Texas ejecuta al primero de dos presos programados en 24 horas

Washington, 27 sep (ELINFORMADORUSA/EFEUSA).- El estado de Texas acabó ayer con la vida de Troy Clark -el primero de dos presos a los que pretende ejecutar en un plazo de 24 horas-, que fue condenado a muerte por matar a una mujer en 1998.
A Clark, blanco de 51 años, lo declararon muerto a las 18.36 hora local (19.36 ET) tras recibir una inyección letal en la prisión de Huntsville -cercana a Houston-, según notificó el Departamento de Justicia Criminal de Texas.

Sus últimas palabras fueron: “No soy yo quien maté a Christina, pero lo que sea que os haga felices”.
En el momento del crimen -mayo de 1998-, Clark vivía con su entonces novia, Tory Bush, y ambos traficaban con drogas.
Christina Muse era por ese entonces una de sus clientas, pero el 19 de mayo de 1998 Clark la secuestró, torturó con una pistola eléctrica, le ató las manos y tobillos con cinta adhesiva y la encerró en un armario, y finalmente la golpeó con una tabla y la ahogó en una bañera. Todo ello con la colaboración de Bush.

Después escondió el cuerpo en un barril con cemento que arrojó en un terreno rural dentro de la propiedad en la que vivía en Tyler, al este de Dallas.
Las autoridades encontraron el barril pasados cuatro meses gracias a Bush, que confesó lo sucedido tras ser detenida por delitos no relacionados.

Bush dijo que Clark la mató porque pensaba que Muse estaba hablando de sus trapicheos con drogas con demasiada gente.
Durante el juicio celebrado en el año 2000, otros testigos dijeron que Clark había matado al menos a otras dos personas, incluyendo un hombre cuyo cuerpo se encontró en una fosa séptica cercana a donde había arrojado a Muse.
Clark fue condenado a muerte, mientras que Bush, a cambio de su cooperación con las autoridades, recibió una pena de 20 años de cárcel y ya ha sido liberada.

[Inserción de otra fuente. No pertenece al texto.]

(** One iteration of the first cell, for a block whose link has an
    address: the steps in the order of the code, each one ending the
    iteration when it raises. *)
Lemma first_scrape_run (person name_href : node) (siblings : list node) (h : string)
    (st : state) :
  find "a" (Some "username") person = Some (name_href, siblings) →
  get "href" name_href = Some h →
  FirstCells.scrape_person sv person st
  = match find_text "div" "views-field-field-position-and-title-1" person with
    | Raise e => (st, Raise e)
    | Ok pos_1 =>
    match find_text "div" "views-field-field-position-and-title-2" person with
    | Raise e => (st, Raise e)
    | Ok pos_2 =>
    match find_text "div" "views-field-field-other-division" person with
    | Raise e => (st, Raise e)
    | Ok other_affil =>
    match fetch_soup sv (VStr ("http://dusp.mit.edu" +:+ h)) with
    | Raise e => (st, Raise e)
    | Ok person_soup =>
        let bio := optional_text "div" "pane-user-field-bio" person_soup in
        let office := optional_text "div" "views-field views-field-field-office" person_soup in
        let email :=
          optional_text "div" "views-field views-field-field-secondary-email" person_soup in
        let vars3 := <["email" := email]> (<["office" := office]> (<["bio" := bio]> (vars st))) in
        match interests_text person_soup with
        | Raise e =>
            (State (faculty_csv st) (stdout st) (downloads st) (naps st) vars3, Raise e)
        | Ok interests =>
            (State
               (faculty_csv st
                ++ [[get_text name_href; "http://dusp.mit.edu" +:+ h; pos_1; pos_2;
                     other_affil; cell_text bio; cell_text office; cell_text email;
                     cell_text interests]])
               (stdout st) (downloads st) (naps st) (<["interests" := interests]> vars3),
             Ok ())
        end
    end end end end.
Proof.
  intros Hfind Hget. unfold FirstCells.scrape_person.
  erewrite bind_lift_ok; [|by rewrite Hfind].
  cbv zeta. cbn [fst].
  erewrite bind_lift_ok; [|by rewrite Hget].
  destruct (find_text "div" "views-field-field-position-and-title-1" person)
    as [pos_1|e]; [|reflexivity].
  rewrite (bind_lift_ok (Ok pos_1) _ _ pos_1 eq_refl).
  destruct (find_text "div" "views-field-field-position-and-title-2" person)
    as [pos_2|e]; [|reflexivity].
  rewrite (bind_lift_ok (Ok pos_2) _ _ pos_2 eq_refl).
  destruct (find_text "div" "views-field-field-other-division" person)
    as [other_affil|e]; [|reflexivity].
  rewrite (bind_lift_ok (Ok other_affil) _ _ other_affil eq_refl).
  pose proof (fetch_details_run sv h st) as Hd.
  destruct (fetch_soup sv _) as [person_soup|e]; [|by erewrite bind_raise].
  cbv zeta in Hd.
  destruct (interests_text person_soup) as [interests|e]; [|by erewrite bind_raise].
  erewrite bind_ok; [|exact Hd].
  erewrite bind_ok;
    [|apply read_ok; cbn [vars]; by rewrite !lookup_insert_ne, lookup_insert_eq by done].
  erewrite bind_ok;
    [|apply read_ok; cbn [vars]; by rewrite !lookup_insert_ne, lookup_insert_eq by done].
  erewrite bind_ok;
    [|apply read_ok; cbn [vars]; by rewrite !lookup_insert_ne, lookup_insert_eq by done].
  erewrite bind_ok; [|apply read_ok; cbn [vars]; by rewrite lookup_insert_eq].
  cbv zeta. unfold FirstCells.writerow. rewrite first_dict_to_list_row.
  reflexivity.
Qed.
(** The store turns every update down. *)
Definition store_rejects : Collaborators :=
  scripted (fun _ => Ok "looks fine") (Ok sample_report)
    (Some (OtherException "write concern failed")).

(** The endpoint answers with the empty string. *)
Definition empty_answers : Collaborators :=
  scripted (fun _ => Ok "") (Ok sample_report) None.

(** A work item that was saved without its finish_reason. *)
Definition doc_bare : gmap string pyval :=
  {[ "system_message" := PyStr "You draft documents.";
     "prompt_completion" := PyStr "Section 2 ..." ]}.

(** A store that also holds the bare work item and an empty document. *)
Definition ragged_store : gmap string (gmap string pyval) :=
  <["doc-bare" := doc_bare]> (<["doc-empty" := ∅]> sample_store).

(** The endpoint fails with an exception of class queue.Empty. *)
Definition endpoint_raises_empty : Collaborators :=
  scripted (fun _ => Raise QueueEmpty) (Ok sample_report) None.

(** The agent as constructed over the sample store, with a queue. *)
Definition agent_over (env : Collaborators) (w : @world env)
    (queue : list (string * string)) : @state env :=
  init sample_store queue "evaluations" w.

Definition prompt_7 : string :=
  sample_secondary_template (PyStr "You draft documents.")
    (PyStr "user: draft section 1") (PyStr "Section 1 ...")
    (PyStr "Here is section 1.").

(** Services for the tools: every request is answered with the url it was
    sent to, except the urls in [down], which fail; the clock is stopped. *)
Definition scripted_services (down : list string) (timestamp : string) : Tools.Services :=
  {| Tools.world := unit;
     Tools.response := string;
     Tools.json := string;
     Tools.requests_get := fun w url =>
       (if bool_decide (url ∈ down)
        then Tools.Raised (Tools.OtherError "connection refused")
        else Tools.Returned url, w);
     Tools.response_json := fun r => Tools.Returned ("papers for " +:+ r);
     Tools.json_loads := fun text =>
       match text with
       | String "{" _ => inl text
       | _ => inr "Expecting value: line 1 column 1 (char 0)"
       end;
     Tools.json_dumps := fun j => j;
     Tools.strftime_now := fun w => (timestamp, w) |}.

(** ** Properties *)

Section Properties.

Context `{env : Collaborators}.

Implicit Types (s : state) (doc : gmap string pyval) (es : list effect).

(** *** States and histories *)

(** The setters commute; a state reached along a run is brought to the form
    [record es (set_codex c (set_outside w (set_update_queue q s)))]. *)

Lemma record_record es1 es2 s : record es2 (record es1 s) = record (es1 ++ es2) s.
Proof. unfold record; simpl. by rewrite app_assoc. Qed.

Lemma set_outside_record w es s : set_outside w (record es s) = record es (set_outside w s).
Proof. reflexivity. Qed.

Lemma set_codex_record c es s : set_codex c (record es s) = record es (set_codex c s).
Proof. reflexivity. Qed.

Lemma set_update_queue_record q es s :
  set_update_queue q (record es s) = record es (set_update_queue q s).
Proof. reflexivity. Qed.

Lemma set_outside_set_outside w1 w2 s : set_outside w2 (set_outside w1 s) = set_outside w2 s.
Proof. reflexivity. Qed.

Lemma set_codex_set_codex c1 c2 s : set_codex c2 (set_codex c1 s) = set_codex c2 s.
Proof. reflexivity. Qed.

Lemma set_outside_set_codex w c s :
  set_outside w (set_codex c s) = set_codex c (set_outside w s).
Proof. reflexivity. Qed.

Lemma set_update_queue_set_outside q w s :
  set_update_queue q (set_outside w s) = set_outside w (set_update_queue q s).
Proof. reflexivity. Qed.

Lemma set_update_queue_set_codex q c s :
  set_update_queue q (set_codex c s) = set_codex c (set_update_queue q s).
Proof. reflexivity. Qed.

Lemma history_record es s : history (record es s) = history s ++ es.
Proof. reflexivity. Qed.

Lemma history_set_outside w s : history (set_outside w s) = history s.
Proof. reflexivity. Qed.

Lemma history_set_codex c s : history (set_codex c s) = history s.
Proof. reflexivity. Qed.

Lemma history_set_update_queue q s : history (set_update_queue q s) = history s.
Proof. reflexivity. Qed.

Lemma outside_record es s : outside (record es s) = outside s.
Proof. reflexivity. Qed.

Lemma outside_set_outside w s : outside (set_outside w s) = w.
Proof. reflexivity. Qed.

Lemma codex_record es s : codex (record es s) = codex s.
Proof. reflexivity. Qed.

Lemma codex_set_outside w s : codex (set_outside w s) = codex s.
Proof. reflexivity. Qed.

Lemma codex_set_codex c s : codex (set_codex c s) = c.
Proof. reflexivity. Qed.

Lemma codex_set_update_queue q s : codex (set_update_queue q s) = codex s.
Proof. reflexivity. Qed.

Lemma log_file_of_record fr es s : log_file_of fr (record es s) = log_file_of fr s.
Proof. reflexivity. Qed.

Lemma log_file_of_set_outside fr w s : log_file_of fr (set_outside w s) = log_file_of fr s.
Proof. reflexivity. Qed.

Lemma log_file_of_set_codex fr c s : log_file_of fr (set_codex c s) = log_file_of fr s.
Proof. reflexivity. Qed.

(** Two descriptions of one state are brought to the same form.  The
    setters are never unfolded: a nest of them would be copied once for
    every field of the record. *)
Ltac same_state :=
  rewrite ?set_outside_record, ?set_codex_record, ?set_update_queue_record,
    ?record_record, ?set_outside_set_outside, ?set_codex_set_codex,
    ?set_outside_set_codex, ?set_update_queue_set_outside,
    ?set_update_queue_set_codex, ?log_file_of_record, ?log_file_of_set_outside,
    ?log_file_of_set_codex, ?outside_record, ?outside_set_outside,
    ?codex_record, ?codex_set_outside, ?codex_set_codex,
    ?history_record, ?history_set_outside, ?history_set_codex;
  unfold gave_up_effects, retry_effects, audit_effects, stored_effects,
    rejected_effects, parse_effects;
  rewrite ?set_outside_record, ?set_codex_record, ?record_record,
    ?log_file_of_record, ?log_file_of_set_outside, ?log_file_of_set_codex;
  rewrite <- ?List.app_assoc;
  cbn [app exn_str];
  try reflexivity.

Lemma record_nil s : record [] s = s.
Proof. destruct s; unfold record; simpl. by rewrite app_nil_r. Qed.

Lemma since_record es s : since s (record es s) = es.
Proof. unfold since, record; simpl. by rewrite drop_app_length. Qed.

Lemma since_history s s' es : history s' = history s ++ es -> since s s' = es.
Proof. intros E. unfold since. rewrite E. by rewrite drop_app_length. Qed.

(** *** Dictionaries *)

Lemma getitem_Some doc key v : doc !! key = Some v -> getitem doc key = Ok v.
Proof. intros E. unfold getitem. by rewrite E. Qed.

Lemma getitem_Ok doc key v : getitem doc key = Ok v -> doc !! key = Some v.
Proof. unfold getitem. destruct (doc !! key); congruence. Qed.

Lemma doc_if_truthy_Some doc key v :
  doc !! key = Some v -> doc_if_truthy (Some doc) = Some doc.
Proof.
  intros E. unfold doc_if_truthy. case_bool_decide as E0; [|done].
  subst doc. by rewrite lookup_empty in E.
Qed.

(** A document whose prompt can be built has the two fields that the rest
    of the analysis reads. *)
Lemma build_prompt_fields doc prompt :
  build_prompt doc = Ok prompt ->
  exists finish_reason prompt_completion,
    doc !! "finish_reason" = Some finish_reason /\
    doc !! "prompt_completion" = Some prompt_completion.
Proof.
  unfold build_prompt, getitem, mbind, result_mbind.
  destruct (doc !! "finish_reason") as [fr|]; [|done].
  destruct (doc !! "prompt_completion") as [pc|].
  - intros _. by exists fr, pc.
  - destruct (py_eq_str fr "function_call");
      destruct (doc !! "system_message"); try done;
      destruct (doc !! "ongoing_chat"); done.
Qed.

(** *** Running the monad, one step at a time *)

Lemma bind_run {A B} (m : M A) (f : A -> M B) s :
  (m ≫= f) s =
    match m s with
    | (Ok a, s') => f a s'
    | (Raise e, s') => (Raise e, s')
    end.
Proof. reflexivity. Qed.

Lemma ret_run {A} (a : A) s : (mret a : M A) s = (Ok a, s).
Proof. reflexivity. Qed.

Lemma try_except_run {A} (body : M A) handler s :
  try_except body handler s =
    match body s with
    | (Ok a, s') => (Ok a, s')
    | (Raise e, s') =>
        match handler e with
        | Some h => h s'
        | None => (Raise e, s')
        end
    end.
Proof. reflexivity. Qed.

Lemma info_run msg s : app_logger_info msg s = (Ok tt, record [Log INFO msg] s).
Proof. reflexivity. Qed.

Lemma error_run msg s : app_logger_error msg s = (Ok tt, record [Log ERROR msg] s).
Proof. reflexivity. Qed.

Lemma call_quick_ask_run prompt model_name s r w :
  quick_ask (outside s) prompt model_name = (r, w) ->
  call_quick_ask prompt model_name s =
    (r, record [QuickAsk prompt model_name] (set_outside w s)).
Proof. intros E. unfold call_quick_ask. by rewrite E. Qed.

Lemma call_parse_run msg s r w :
  parse (outside s) msg = (r, w) ->
  call_parse msg s = (r, record [Parse msg] (set_outside w s)).
Proof. intros E. unfold call_parse. by rewrite E. Qed.

Lemma update_accepted_run document_id new_fields s w :
  update_rejected (outside s) document_id new_fields = (None, w) ->
  add_or_update_fields_in_document document_id new_fields s =
    (Ok tt,
     record [StoreUpdate document_id new_fields]
       (set_codex (merge_fields document_id new_fields (codex s)) (set_outside w s))).
Proof. intros E. unfold add_or_update_fields_in_document. by rewrite E. Qed.

Lemma update_rejected_run document_id new_fields s e w :
  update_rejected (outside s) document_id new_fields = (Some e, w) ->
  add_or_update_fields_in_document document_id new_fields s =
    (Raise e, set_outside w s).
Proof. intros E. unfold add_or_update_fields_in_document. by rewrite E. Qed.

Lemma lift_run {A} (r : result A) s : lift r s = (r, s).
Proof. reflexivity. Qed.

Lemma self_run {A} (attr : state -> A) s : self attr s = (Ok (attr s), s).
Proof. reflexivity. Qed.

(** One step after another: the equations above are applied and the
    matches on known results are resolved, without unfolding anything
    else. *)
Ltac run :=
  repeat progress
    (rewrite ?bind_run, ?try_except_run, ?info_run, ?error_run, ?ret_run,
       ?lift_run, ?self_run;
     cbv beta iota).

(** *** The blocks of analyze_prompt_completions, one at a time *)

Lemma note_prompt_exception_run doc pc s :
  doc !! "prompt_completion" = Some pc ->
  note_prompt_exception doc s = (Ok tt, record (prompt_exception_note doc pc) s).
Proof.
  intros E. unfold note_prompt_exception, prompt_exception_note.
  destruct (truthy (prompt_exception_of doc)).
  - run. rewrite (getitem_Some _ _ _ E). by run.
  - run. by rewrite record_nil.
Qed.

(** Every way through the nested try blocks of lines 222-249. *)
Lemma secondary_analysis_response_cases (prompt_exception : pyval) (prompt : string) s :
  let r := secondary_analysis_response prompt_exception prompt s in
  match quick_ask (outside s) prompt (primary_model prompt_exception) with
  | (Ok text, w1) =>
      r = (Ok (Some text),
           record [QuickAsk prompt (primary_model prompt_exception)] (set_outside w1 s))
  | (Raise (ContextLengthExceededException m1), w1) =>
      match quick_ask w1 prompt fallback_model with
      | (Ok text, w2) =>
          r = (Ok (Some text),
               record (retry_effects prompt_exception prompt m1) (set_outside w2 s))
      | (Raise (ContextLengthExceededException m2), w2) =>
          r = (Ok None,
               record (gave_up_effects prompt_exception prompt m1 m2) (set_outside w2 s))
      | (Raise e, w2) =>
          r = (Raise e,
               record (retry_effects prompt_exception prompt m1) (set_outside w2 s))
      end
  | (Raise e, w1) =>
      r = (Raise e,
           record [QuickAsk prompt (primary_model prompt_exception)] (set_outside w1 s))
  end.
Proof.
  intros r. subst r. unfold secondary_analysis_response.
  run.
  destruct (quick_ask (outside s) prompt (primary_model prompt_exception))
    as [[text|e] w1] eqn:E1; rewrite (call_quick_ask_run _ _ _ _ _ E1); run;
    [done|].
  destruct e as [| |m1|]; try done.
  run.
  destruct (quick_ask w1 prompt fallback_model) as [[text|e] w2] eqn:E2;
    (erewrite call_quick_ask_run by exact E2); run.
  - f_equal. by same_state.
  - destruct e as [| |m2|]; run; f_equal; by same_state.
Qed.

Lemma log_analysis_run document_id doc fr pc response s :
  doc !! "finish_reason" = Some fr ->
  doc !! "prompt_completion" = Some pc ->
  log_analysis document_id doc response s =
    (Ok tt, record (audit_effects document_id fr pc response s) s).
Proof.
  intros Efr Epc. unfold log_analysis, append_to_file.
  run. rewrite (getitem_Some _ _ _ Efr). run.
  rewrite (getitem_Some _ _ _ Epc). run.
  unfold emit. run. f_equal. by same_state.
Qed.

Lemma process_response_none document_id doc response s :
  response_truthy response = false ->
  process_response document_id doc response s = (Ok tt, record [no_response_line] s).
Proof. intros E. unfold process_response. by rewrite E. Qed.

(** Every way through lines 270-301 for a response that is there. *)
Lemma process_response_cases document_id doc response s :
  response_truthy response = true ->
  let r := process_response document_id doc response s in
  match parse (outside s) (response_str response) with
  | (Raise e, w1) =>
      r = (Raise e, record (parse_effects doc response) (set_outside w1 s))
  | (Ok attrs, w1) =>
      match update_rejected w1 document_id (report_of attrs) with
      | (Some e, w2) =>
          r = (Ok tt,
               record (parse_effects doc response ++
                       rejected_effects document_id (report_of attrs) e)
                 (set_outside w2 s))
      | (None, w2) =>
          r = (Ok tt,
               record (parse_effects doc response ++
                       stored_effects document_id (report_of attrs))
                 (set_codex (merge_fields document_id (report_of attrs) (codex s))
                    (set_outside w2 s)))
      end
  end.
Proof.
  intros E r. subst r. unfold process_response. rewrite E. run.
  destruct (parse (outside s) (response_str response)) as [[attrs|e] w1] eqn:E1;
    (erewrite call_parse_run by exact E1); run; [|f_equal; by same_state].
  destruct (update_rejected w1 document_id (report_of attrs)) as [[e|] w2] eqn:E2.
  - (erewrite update_rejected_run by exact E2). run. f_equal. by same_state.
  - (erewrite update_accepted_run by exact E2). run. f_equal. by same_state.
Qed.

El hoy ejecutado siempre defendió su inocencia y sus abogados se quejaban de que la única prueba de los fiscales fue la confesión de Bush, aunque las apelaciones no fructificaron.
“La sentencia a muerte de Clark es producto de un testimonio en gran parte no corroborado de una cómplice incentivada”, dijo David Dow, el abogado del reo, hace unos días ante la Junta de Perdones de Texas, que denegó una permuta de la condena.
La de Clark fue la novena ejecución del año en Texas y la número diecisiete en todo el país.
Desde que el Tribunal Supremo restituyó la pena de muerte en 1976, en Estados Unidos han sido ejecutadas 1.482 personas, la mayoría -554- en el estado de Texas.
También Texas tiene previsto ejecutar este jueves a Daniel Acker, blanco de 46 años condenado a muerte por matar a su novia.